I find myself wondering if it should have some kind of two-tone paint job, or just be SOLID RED. I’ll figure that out when it’s done, I suppose. Hell, it’s made of Sufficiently Advanced Technology, maybe it’s covered in chromatophores.

Modeling this thing is taking a while, but I feel like it’s a worthwhile investment given that this car is going to be featuring throughout the next chapter. And if it ends up taking more time than drawing it from scratch in every panel, then, well, at least I’ll have finally learnt something about 3D modeling. New skills are never bad.

modelling is hard

After about two hours of fucking around with Silo, I have made A SLEEK LOAF. Behold!
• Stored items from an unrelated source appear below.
(** DELETE /api/products/:id. *)
Definition delete_product (db : Db) (userId : ObjectId) (id : ObjectId)
    : Db * Reply unit :=
  match users db !! userId with
  | None => (db, Fail 403 "Only vendors and admins can delete products")
  | Some user =>
    if negb (String.eqb (role user) "vendor") && negb (String.eqb (role user) "admin")
    then (db, Fail 403 "Only vendors and admins can delete products")
    else
      match products db !! id with
      | None => (db, Fail 404 "Product not found")
      | Some p =>
        if String.eqb (role user) "vendor" && negb (String.eqb (vendor p) userId)
        then (db, Fail 404 "Product not found")
        else (mkDb (users db) (delete id (products db)) (orders db), Json 200 tt)
      end
  end.

(** PATCH /api/products/:id/stock (the owning vendor). *)
Definition patch_product_stock (db : Db) (userId : ObjectId) (id : ObjectId)
    (new_stock : Z) : Db * Reply Product :=
  match users db !! userId with
  | None => (db, Fail 403 "Only vendors can update stock")
  | Some user =>
    if negb (String.eqb (role user) "vendor")
    then (db, Fail 403 "Only vendors can update stock")
    else if new_stock <? 0
    then (db, Fail 400 "Stock must be a non-negative number")
    else
      match products db !! id with
      | None => (db, Fail 404 "Product not found or not owned by you")
      | Some p =>
        if negb (String.eqb (vendor p) userId)
        then (db, Fail 404 "Product not found or not owned by you")
        else
          let p' := set_stock p new_stock in
          (mkDb (users db) (<[id := p']> (products db)) (orders db), Json 200 p')
      end
  end.
(** * DJAI automatic mixing engine: a shallow embedding and its properties

    The development follows the three source files of the engine:
    - [src/audio-analyzer.js]   (module [Analyzer]): key compatibility,
      transition search, per-track file analysis;
    - [src/upload-routes.js]    (module [Planner]): the "DJAI Mixer Module"
      with [analyzeTracks], [calculateMixOrder], [generateTransitionPoints];
    - the browser-side [AudioMixer] class (module [Mixer]).

    Further functions of the same files are in the modules [Streams]
    ([analyzeStream]), [Controls] (the player's buttons, sliders and
    events), [Display] ([formatDuration]) and [Generator] ([generateMix]).

    Numbers.  JavaScript numbers are modelled by exact rationals ([Q]) in
    the planner, where the code only adds, subtracts, compares, divides and
    floors them; [None] stands for [undefined]/[NaN] (both are falsy, both
    poison arithmetic and make every comparison false).  The Web-Audio part
    schedules [Math.cos]/[Math.sin] values, so the mixer uses [R]. *)

From Stdlib Require Import ZArith QArith Qround Qabs Qminmax Reals Lia Lra Lqa Bool Ascii
  String Sorted.
From stdpp Require Import base strings pretty list gmap.

Local Open Scope string_scope.
Local Open Scope Z_scope.

(** ** JavaScript conventions shared by all modules *)

Module Js.

(** The only exception the modelled code can raise on well-typed input. *)
Inductive error : Type :=
| TypeError_const_assignment   (* "Assignment to constant variable." *)
| TypeError_undefined_access   (* reading a property of [undefined] *)
| Error_message (msg : string). (* [throw new Error(msg)] or a library failure *)

(** A call either returns or throws. *)
Inductive outcome (A : Type) : Type :=
| Return (a : A)
| Throw (e : error).
Arguments Return {A} a.
Arguments Throw {A} e.

Definition bind {A B} (m : outcome A) (k : A -> outcome B) : outcome B :=
  match m with
  | Return a => k a
  | Throw e => Throw e
  end.

#[global] Instance error_eq_dec : EqDecision error.
Proof. solve_decision. Defined.

#[global] Instance outcome_eq_dec {A} `{EqDecision A} : EqDecision (outcome A).
Proof. solve_decision. Defined.

Definition returns {A} (m : outcome A) : bool :=
  match m with Return _ => true | Throw _ => false end.

(** [String.prototype.toLowerCase] on ASCII text. *)
Definition lower_ascii (c : ascii) : ascii :=
  let n := Ascii.nat_of_ascii c in
  if (65 <=? n)%nat && (n <=? 90)%nat then Ascii.ascii_of_nat (n + 32) else c.

Fixpoint toLowerCase (s : string) : string :=
  match s with
  | EmptyString => EmptyString
  | String c r => String (lower_ascii c) (toLowerCase r)
  end.

(** [s.substring(a, b)] and [s.substring(a)] for [a <= b <= s.length]. *)
Definition substring2 (a b : nat) (s : string) : string :=
  String.substring a (b - a) s.
Definition substring1 (a : nat) (s : string) : string :=
  String.substring a (String.length s - a) s.

(** [parseInt] on a string of decimal digits (radix 10, as ES5 and later
    read a leading zero); [None] is [NaN]. *)
Definition digit_of (c : ascii) : option Z :=
  let n := Ascii.nat_of_ascii c in
  if (48 <=? n)%nat && (n <=? 57)%nat then Some (Z.of_nat (n - 48)) else None.

Fixpoint parse_digits (acc : option Z) (s : string) : option Z :=
  match s with
  | EmptyString => acc
  | String c r =>
      match digit_of c with
      | Some d => parse_digits (Some (10 * default 0 acc + d)) r
      | None => acc
      end
  end.

Definition parseInt (s : string) : option Z := parse_digits None s.

(** [x < y] on numbers. *)
Definition Qltb (x y : Q) : bool := if Qlt_le_dec x y then true else false.

(** [Array.prototype.sort(compare)]: stable, and for a comparator that is a
    difference of numbers the result is the ascending order.  [compare a b]
    is the number the callback returns; [a] stays before [b] unless it is
    positive. *)
Fixpoint sort_insert {A} (compare : A -> A -> Q) (x : A) (l : list A) : list A :=
  match l with
  | [] => [x]
  | y :: l' =>
      if Qle_bool (compare x y) 0 then x :: y :: l'
      else y :: sort_insert compare x l'
  end.

Definition sort {A} (compare : A -> A -> Q) (l : list A) : list A :=
  foldr (sort_insert compare) [] l.

End Js.

Import Js.

(** ** audio-analyzer.js *)

Module Analyzer.

(** The five ratings [analyzeKeyCompatibility] and [findBestTransition]
    produce ('perfect', 'compatible', 'moderate', 'clash', 'unknown'). *)
Inductive compatibility : Type :=
| perfect | compatible | moderate | clash | unknown.

#[global] Instance compatibility_eq_dec : EqDecision compatibility.
Proof. solve_decision. Defined.

(** [camelotMap]: key name and scale to Camelot code.  Every key of the
    object contains a space, and so does every string looked up in it, so no
    inherited property of a JavaScript object can be hit. *)
Definition camelotMap : gmap string string :=
  list_to_map
    [ ("C major", "08B"); ("G major", "09B"); ("D major", "10B"); ("A major", "11B");
      ("E major", "12B"); ("B major", "01B"); ("F# major", "02B"); ("C# major", "03B");
      ("G# major", "04B"); ("D# major", "05B"); ("A# major", "06B"); ("F major", "07B");
      ("A minor", "08A"); ("E minor", "09A"); ("B minor", "10A"); ("F# minor", "11A");
      ("C# minor", "12A"); ("G# minor", "01A"); ("D# minor", "02A"); ("A# minor", "03A");
      ("F minor", "04A"); ("C minor", "05A"); ("G minor", "06A"); ("D minor", "07A");
      ("Db major", "03B"); ("Eb major", "05B"); ("Gb major", "02B"); ("Ab major", "04B");
      ("Bb major", "06B");
      ("Bb minor", "03A"); ("Eb minor", "02A"); ("Ab minor", "01A"); ("Db minor", "04A");
      ("Gb minor", "11A") ].

(** The 24 Camelot codes. *)
Definition camelotCodes : list string :=
  [ "01A"; "02A"; "03A"; "04A"; "05A"; "06A"; "07A"; "08A"; "09A"; "10A"; "11A"; "12A";
    "01B"; "02B"; "03B"; "04B"; "05B"; "06B"; "07B"; "08B"; "09B"; "10B"; "11B"; "12B" ].

(** [keyToCamelot(key, scale)]: [camelotMap[`${key} ${scale.toLowerCase()}`] || null]. *)
Definition keyToCamelot (key scale : string) : option string :=
  camelotMap !! (key +:+ " " +:+ toLowerCase scale).

(** The hour of a Camelot code, [parseInt(code.substring(0, 2))]; the codes
    of [camelotMap] always parse, [0] covers the [NaN] that cannot occur. *)
Definition hourOf (code : string) : Z := default 0 (parseInt (substring2 0 2 code)).
Definition modeOf (code : string) : string := substring1 2 code.

(** The body of [analyzeKeyCompatibility] once both codes are found.
    [relativeHour] is declared [const] in the source, so the statement
    [if (relativeHour === 0) relativeHour = 12] raises a TypeError whenever
    its condition holds. *)
Definition rateCamelot (sourceCamelot targetCamelot : string) : outcome compatibility :=
  let sourceHour := hourOf sourceCamelot in
  let sourceMode := modeOf sourceCamelot in
  let targetHour := hourOf targetCamelot in
  let targetMode := modeOf targetCamelot in
  if String.eqb sourceCamelot targetCamelot then Return perfect
  else if String.eqb sourceMode targetMode
          && ((sourceHour =? Z.rem targetHour 12 + 1)
              || (targetHour =? Z.rem sourceHour 12 + 1))
  then Return compatible
  else
    let afterRelative : outcome compatibility :=
      if String.eqb sourceMode targetMode
         && ((sourceHour =? Z.rem (targetHour + 7) 12)
             || (targetHour =? Z.rem (sourceHour + 7) 12))
      then Return compatible
      else if Z.abs (sourceHour - targetHour) =? 6 then Return clash
      else Return moderate in
    if (String.eqb sourceMode "A" && String.eqb targetMode "B")
       || (String.eqb sourceMode "B" && String.eqb targetMode "A")
    then
      let relativeHour :=
        if String.eqb sourceMode "A" then Z.rem (sourceHour + 3) 12
        else Z.rem (sourceHour - 3 + 12) 12 in
      if relativeHour =? 0 then Throw TypeError_const_assignment
      else if relativeHour =? targetHour then Return compatible
      else afterRelative
    else afterRelative.

(** [analyzeKeyCompatibility]: [if (!sourceCamelot || !targetCamelot) return 'unknown']
    and then the rating of the two codes. *)
Definition analyzeKeyCompatibility
    (sourceKey sourceScale targetKey targetScale : string) : outcome compatibility :=
  match keyToCamelot sourceKey sourceScale, keyToCamelot targetKey targetScale with
  | Some sourceCamelot, Some targetCamelot => rateCamelot sourceCamelot targetCamelot
  | _, _ => Return unknown
  end.

(** [determineTransitionType]: the tempo rating is 'good', 'moderate' or
    'challenging'. *)
Inductive tempo_rating : Type := good | tempo_moderate | challenging.

(** Every transition type a plan or the player names: the five of
    [determineTransitionType], 'simple' of [findBestTransition], and
    'fade', 'beatmatch', 'long_fade' of the planner's fallback path. *)
Inductive transition_type : Type :=
| beatmatch_blend | beatmatch_fade | harmonic_fade | tempo_adjust | cut_eq
| simple | fade | beatmatch | long_fade.

#[global] Instance transition_type_eq_dec : EqDecision transition_type.
Proof. solve_decision. Defined.

#[global] Instance tempo_rating_eq_dec : EqDecision tempo_rating.
Proof. solve_decision. Defined.

Definition determineTransitionType
    (bpmCompatibility : tempo_rating) (keyCompatibility : compatibility) : transition_type :=
  if bool_decide (bpmCompatibility = good) && bool_decide (keyCompatibility = perfect)
  then beatmatch_blend
  else if bool_decide (bpmCompatibility = good)
  then beatmatch_fade
  else if bool_decide (keyCompatibility = perfect) || bool_decide (keyCompatibility = compatible)
  then harmonic_fade
  else if bool_decide (bpmCompatibility = tempo_moderate)
          && negb (bool_decide (keyCompatibility = clash))
  then tempo_adjust
  else cut_eq.

(** *** Analysis objects

    The object [analyzeTrackFile] builds:
    [{format: {duration, sampleRate, channels}, metadata, rhythm, timestamp}].
    A property that may be missing is an [option]. *)

Record EnergyBand : Type := {
  eb_time : Q;
  lowEnergy : Q;
  midEnergy : Q;
  highEnergy : Q
}.

(** [rhythmAnalysis]: the empty object [{}] when Essentia is not loaded
    (every field [None]), otherwise every field present. *)
Record Rhythm : Type := {
  r_bpm : option Q;
  r_beats : option (list Q);
  r_confidence : option Q;
  r_key : option string;
  r_scale : option string;
  r_segments : option (list Q);
  r_energyBands : option (list EnergyBand)
}.

Definition emptyRhythm : Rhythm :=
  {| r_bpm := None; r_beats := None; r_confidence := None; r_key := None;
     r_scale := None; r_segments := None; r_energyBands := None |}.

Record Format : Type := {
  f_duration : option Q;
  f_sampleRate : option Q;
  f_channels : option Q
}.

Record Metadata : Type := {
  m_title : option string;
  m_artist : option string;
  m_album : option string;
  m_genre : option string
}.

(** [a_duration] is the top-level property [duration] that
    [findBestTransition] reads; [analyzeTrackFile] stores the duration under
    [format] and never sets it. *)
Record Analysis : Type := {
  a_duration : option Q;
  a_format : Format;
  a_metadata : Metadata;
  a_rhythm : option Rhythm;
  a_timestamp : Z
}.

(** [x || 120] on a number: [undefined], [NaN] and [0] are falsy. *)
Definition truthyQ (x : option Q) : bool :=
  match x with
  | Some q => negb (Qeq_bool q 0)
  | None => false
  end.

Definition orQ (x : option Q) (d : Q) : Q :=
  match x with
  | Some q => if Qeq_bool q 0 then d else q
  | None => d
  end.

(** [x || d] on a string: [undefined] and the empty string are falsy. *)
Definition orS (x : option string) (d : string) : string :=
  match x with
  | Some EmptyString | None => d
  | Some s => s
  end.

(** [Math.floor(x * 0.8)]; [None] is [NaN]. *)
Definition floor_08 (x : option Q) : option Q :=
  match x with
  | Some d => Some (inject_Z (Qfloor (d * (8 # 10))))
  | None => None
  end.

(** What [findBestTransition] returns.  [ti_duration] is the property
    [duration] that [generateTransitionPoints] reads afterwards:
    [findBestTransition] does not set it. *)
Record TransitionInfo : Type := {
  ti_transitionPoint : option Q;
  ti_sourceBpm : option Q;
  ti_targetBpm : option Q;
  ti_bpmDifference : option Q;
  ti_bpmCompatibility : option tempo_rating;
  ti_sourceKey : option string;
  ti_targetKey : option string;
  ti_keyCompatibility : option compatibility;
  ti_type : transition_type;
  ti_duration : option Q
}.
(** * stestr: run-configuration resolver, [init] and [last] commands

    A shallow embedding of [stestr/config_file.py], [stestr/commands/init.py]
    and [stestr/commands/last.py], with the properties their specification
    states about them.

    Python strings are [string]; [None]-able parameters are [option];
    exceptions and [sys.exit] are an explicit outcome; output streams and the
    calls made to the repository gateway are threaded through a small
    state-and-exception monad. *)

From Stdlib Require Import Ascii String List Bool Arith ZArith Lia.
From stdpp Require Import base strings gmap.

Local Open Scope string_scope.
Local Open Scope list_scope.

(** ** Characters the sources name explicitly *)

Definition backslash : ascii := "\"%char.
Definition dot : ascii := "."%char.
Definition LF : ascii := "010"%char.
Definition dquote : ascii := "034"%char.

(** ** The fragment of Python's [re] the sources use

    The two patterns of [config_file.py] are [(?<=[^\\])\\$] and
    [([^\.]*\.)*].  They use: literal characters, negated character sets,
    concatenation, the greedy star, a capturing group, a one-character
    look-behind and the [$] anchor; [^] is there for the patterns users
    write.

    Limits.  Subjects and patterns are strings of 8-bit characters: paths
    and test ids are taken to be ASCII (Python matches code points).  A
    pattern outside the fragment is not read ([re_compile] gives [None]),
    also when Python compiles it; no property below is stated of the
    classifier of such a pattern. *)

Module Re.

(** A character set: [cs_members] when [cs_negated] is false, its complement
    otherwise.  A literal character is the positive singleton. *)
Record charset := { cs_negated : bool; cs_members : list ascii }.

Definition cs_lit (c : ascii) : charset :=
  {| cs_negated := false; cs_members := [c] |}.
Definition cs_not (cs : list ascii) : charset :=
  {| cs_negated := true; cs_members := cs |}.

Definition cs_mem (cs : charset) (c : ascii) : bool :=
  xorb (cs_negated cs) (existsb (Ascii.eqb c) (cs_members cs)).

Inductive regex : Type :=
| Empty                          (* the empty pattern *)
| Chr (cs : charset)             (* one character of the set *)
| Cat (r1 r2 : regex)            (* r1 r2 *)
| Star (r : regex)               (* r*, greedy *)
| Group (r : regex)              (* (r), capturing *)
| Lookbehind (cs : charset)      (* (?<=cs), one character wide *)
| Dollar                         (* $ without MULTILINE *)
| Caret.                         (* ^ without MULTILINE *)

(** [$] matches at the end of the string and just before a line feed that
    is the last character of the string. *)
Definition at_dollar (s : string) : bool :=
  match s with
  | EmptyString => true
  | String c EmptyString => Ascii.eqb c LF
  | _ => false
  end.

(** The loop of a starred pattern: [body] matches one iteration, [k] is
    what follows the loop.  One more iteration is tried first and the loop
    is left only when that fails (greedy); an iteration that consumes
    nothing is not repeated.  [n] bounds the number of iterations and is
    the length of the text, since each consumes a character. *)
Section StarLoop.
Variable body : option ascii -> string ->
                (option ascii -> string -> option string) -> option string.
Variable k : option ascii -> string -> option string.

Fixpoint star_loop (n : nat) (prev : option ascii) (s : string)
    : option string :=
  match n with
  | O => k prev s
  | S n' =>
      match body prev s
              (fun p' s' =>
                 if Nat.ltb (String.length s') (String.length s)
                 then star_loop n' p' s' else None) with
      | Some rest => Some rest
      | None => k prev s
      end
  end.

End StarLoop.
(** * Star-map geometry pipeline: projection, primitives, label collision
      detector and geometry builder

    A shallow embedding of the TypeScript sources

    - [lib/projection/types.ts], [lib/projection/azimuthal.ts]
    - [lib/geometry/types.ts], [lib/geometry/primitives.ts],
      [lib/geometry/builder.ts]
    - [lib/astronomy/coordinates.ts], [lib/astronomy/planets.ts],
      [lib/astronomy/observer.ts]

    Modelling conventions.

    - A JavaScript [number] is a real number ([R]).  Rounding, infinities,
      NaN and signed zeros of IEEE-754 doubles are not represented; every
      statement below avoids division by zero and square roots of negative
      numbers, where the two readings would differ.  The functions that
      compare or add a field of the observer without guarding it are also
      given on [JsNumber], a number that may be NaN or infinite.
    - A JavaScript string is a [string] whose characters are UTF-16 code
      units below 256, so that [String.length] is the [.length] of the
      source.
    - A thrown exception is the [Throw] case of [result]; code is written
      in the error monad wherever the source can propagate an exception.
    - Mutable objects ([Map], arrays, the collision detector) are threaded
      explicitly. *)

From Stdlib Require Import Reals Lra Lia List String Ascii Bool Arith ZArith.
From Stdlib Require Import DecimalString.
From Stdlib Require Import Sorted.
Import ListNotations.

Open Scope R_scope.

(* ================================================================== *)
(** * Numbers and comparisons *)
(* ================================================================== *)

(** The four comparison operators of the source, as booleans. *)
Definition Rltb (a b : R) : bool := if Rlt_dec a b then true else false.
Definition Rleb (a b : R) : bool := if Rle_dec a b then true else false.
Definition Rgtb (a b : R) : bool := Rltb b a.
Definition Rgeb (a b : R) : bool := Rleb b a.

Declare Scope js_scope.
Delimit Scope js_scope with js.
Notation "a <? b" := (Rltb a b) (at level 70, no associativity) : js_scope.
Notation "a <=? b" := (Rleb a b) (at level 70, no associativity) : js_scope.
Notation "a >? b" := (Rgtb a b) (at level 70, no associativity) : js_scope.
Notation "a >=? b" := (Rgeb a b) (at level 70, no associativity) : js_scope.
Open Scope js_scope.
My workflow for this ended up being:

  1. Make some planes with my reference sketches.
  2. Draw the profile of the car with the create edge tool.
  3. Repeatedly extrude and scale new copies of that profile. Also turn on mirroring.
  4. Figure out how to close the open hole in a way that made nice geometry. I’m not entirely sure what I did.
  5. Subdivide!

Obviously I’ve got a fair amount of stuff left to do but right now I’m inordinately proud of this loaf. I managed to crash Silo a couple of times, and got the model into a confused state I couldn’t recover from except by deleting it and starting from scratch two or three times, but I feel like I may have actually finally put a point or two into 3D modelling.

Ultimately this is going to be a virtual maquette that I’ll use for reference in the next chapter of Rita. Maybe when I’ve finished this I’ll try modeling Rita herself, just to see what I can make happen – it’d be cool to maybe do a 3D printed sculpture of her or something.